(Data Opens)

Lemma generate_search_variants_strings t a :
  generate_search_variants (Some t) (Some a) = Ok (first_seen (candidates t a)).
Proof.
  unfold generate_search_variants, attr_strip.
  cbn [mbind res_mbind res_bind].
  set (main_query := clean_query (Some t) (Some a)).
  set (clean_track := normalize_text (Some (strip t))).
  set (clean_artist := normalize_text (Some (strip a))).
  assert (Hcand :
    (if truthy clean_track && (3 <? length clean_track)
     then (if truthy clean_artist && truthy clean_track
           then (if truthy main_query then [] ++ [main_query] else [])
                ++ [clean_artist ++ lit " " ++ clean_track]
           else (if truthy main_query then [] ++ [main_query] else []))
          ++ [clean_track]
     else (if truthy clean_artist && truthy clean_track
           then (if truthy main_query then [] ++ [main_query] else [])
                ++ [clean_artist ++ lit " " ++ clean_track]
           else (if truthy main_query then [] ++ [main_query] else [])))
    = candidates t a).
  { unfold candidates. fold main_query clean_track clean_artist.
    assert (Hlen : truthy clean_track && (3 <? length clean_track)
                   = (3 <? length clean_track)).
    { destruct clean_track; simpl; auto. }
    rewrite Hlen.
    destruct (3 <? length clean_track), (truthy clean_artist && truthy clean_track),
      (truthy main_query); simpl; auto. }
  unfold mret, res_ret. f_equal.
  rewrite Hcand.
  rewrite (unique_loop_first_seen _ ∅ [] []).
  - simpl. apply take_ge. fold (first_seen (candidates t a)).
    unfold first_seen.
    pose proof (first_seen_from_length [] (candidates t a)).
    pose proof (candidates_length t a). lia.
  - intros x. rewrite elem_of_nil. apply elem_of_empty.
  - apply candidates_truthy.
Qed.

Lemma first_seen_nonempty l :
  Forall (fun v => truthy v = true) l -> Forall (fun v : str => v <> []) (first_seen l).
Proof.
  intros Hall. apply Forall_forall. intros x Hx.
  apply first_seen_from_elem in Hx as [Hx _].
  rewrite Forall_forall in Hall. now apply truthy_nonempty, Hall.
Qed.

(** C7.  On two strings [generate_search_variants] returns, in this order,
    the cleaned query, the normalised artist followed by the normalised
    track, and the normalised track alone when it is longer than three
    characters, each only when present, with later repetitions of an
    earlier entry dropped; the list has at most three entries, no
    repetition and no empty string, and it is empty when both inputs are
    the empty string. *)
Theorem generate_search_variants_ordered_distinct (t a : str) :
  exists l,
    generate_search_variants (Some t) (Some a) = Ok l
    /\ l = first_seen (candidates t a)
    /\ length l <= 3
    /\ NoDup l
    /\ Forall (fun v : str => v <> []) l
    /\ generate_search_variants (Some (lit "")) (Some (lit "")) = Ok [].
Proof.
  exists (first_seen (candidates t a)).
  split; [apply generate_search_variants_strings|].
  split; [reflexivity|].
  split.
  { pose proof (first_seen_from_length [] (candidates t a)).
    pose proof (candidates_length t a). unfold first_seen. lia. }
  split; [apply first_seen_from_NoDup|].
  split; [apply first_seen_nonempty, candidates_truthy|].
  rewrite generate_search_variants_strings. reflexivity.
Qed.

(** C10.  [generate_search_variants] returns a list whenever both
    arguments are strings, and raises [AttributeError] as soon as one of
    them is [None]: [clean_query] answers the empty string for an absent
    argument, but the reordering step calls [strip] on the raw
    argument. *)
Theorem generate_search_variants_total_on_strings_only :
  (forall t a : str, exists l, generate_search_variants (Some t) (Some a) = Ok l)
  /\ (forall a : option str,
        clean_query None a = lit ""
        /\ generate_search_variants None a = Raise AttributeError)
  /\ (forall t : str,
        clean_query (Some t) None = lit ""
        /\ generate_search_variants (Some t) None = Raise AttributeError).
Proof.
  split; [|split].
  - intros t a. eexists. apply generate_search_variants_strings.
  - intros a. split; reflexivity.
  - intros t. split; reflexivity.
Qed.

End VariantFacts.

(** The normaliser and the generator on small inputs (ASCII tables). *)
Example clean_query_brackets :
  clean_query (U := ascii_tables)
    (Some (lit "Song (Live) [Remaster]")) (Some (lit "Band"))
  = lit "song band".
Proof. vm_compute. reflexivity. Qed.

Example clean_query_truncates :
  clean_query (U := ascii_tables)
    (Some (lit "Song One feat. X")) (Some (lit "  The  Band "))
  = lit "song one the band".
Proof. vm_compute. reflexivity. Qed.

Example variants_three :
  generate_search_variants (U := ascii_tables)
    (Some (lit "Song One feat. X")) (Some (lit "Band"))
  = Ok [lit "song one band"; lit "band song one feat. x";
        lit "song one feat. x"].
Proof. vm_compute. reflexivity. Qed.

Example variants_short_track :
  generate_search_variants (U := ascii_tables) (Some (lit "Go")) (Some (lit "Band"))
  = Ok [lit "go band"; lit "band go"].
Proof. vm_compute. reflexivity. Qed.

Example variants_repeated :
  generate_search_variants (U := ascii_tables) (Some (lit "abcd")) (Some (lit "abcd"))
  = Ok [lit "abcd abcd"; lit "abcd"].
Proof. vm_compute. reflexivity. Qed.

Example variants_one_empty :
  generate_search_variants (U := ascii_tables) (Some (lit "Hello")) (Some (lit ""))
  = Ok [lit "hello"].
Proof. vm_compute. reflexivity. Qed.

(* ------------------------------------------------------------------ *)
(** ** The bot: what a computation leaves untouched *)

Ltac se_unfold :=
  unfold mbind, mret, mthrow, SE_bind, SE_ret, SE_throw,
    SE.bind, SE.ret, SE.throw, SE.try_except, SE.lift, SE.modify, SE.get in *.

Section EngineFacts.
Context {U : Unicode} {W : Type}.
Context (random_uniform : Q -> Q -> W -> Q * W)
        (youtube_music_available : bool)
        (youtube_music_search youtube_scraper_search : str -> SE W (option str))
        (fourshared_scraper_search :
           str -> option str -> option str -> SE W (option str)).

Local Abbreviation store := (@store W).
Local Abbreviation M := (@M W).
Local Abbreviation search_with_retries := (_search_with_retries random_uniform).
Local Abbreviation search_youtube :=
  (_search_youtube random_uniform youtube_music_available
                   youtube_music_search youtube_scraper_search).
Local Abbreviation search_fourshared :=
  (_search_fourshared random_uniform fourshared_scraper_search).
Local Abbreviation resolve :=
  (search_single_track random_uniform youtube_music_available
                       youtube_music_search youtube_scraper_search
                       fourshared_scraper_search).
Local Abbreviation keeps := (keeps (W := W)).
Local Abbreviation after := (after (W := W)).
Local Abbreviation same := (same (W := W)).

(Data Closes)

[Exercise brief] Return, with no change at all, every line in the entries above from the line containing "(forall t a" through the line containing "clean_query (Some t) None".

[Solution to this task]
  (forall t a : str, exists l, generate_search_variants (Some t) (Some a) = Ok l)
  /\ (forall a : option str,
        clean_query None a = lit ""
        /\ generate_search_variants None a = Raise AttributeError)
  /\ (forall t : str,
        clean_query (Some t) None = lit ""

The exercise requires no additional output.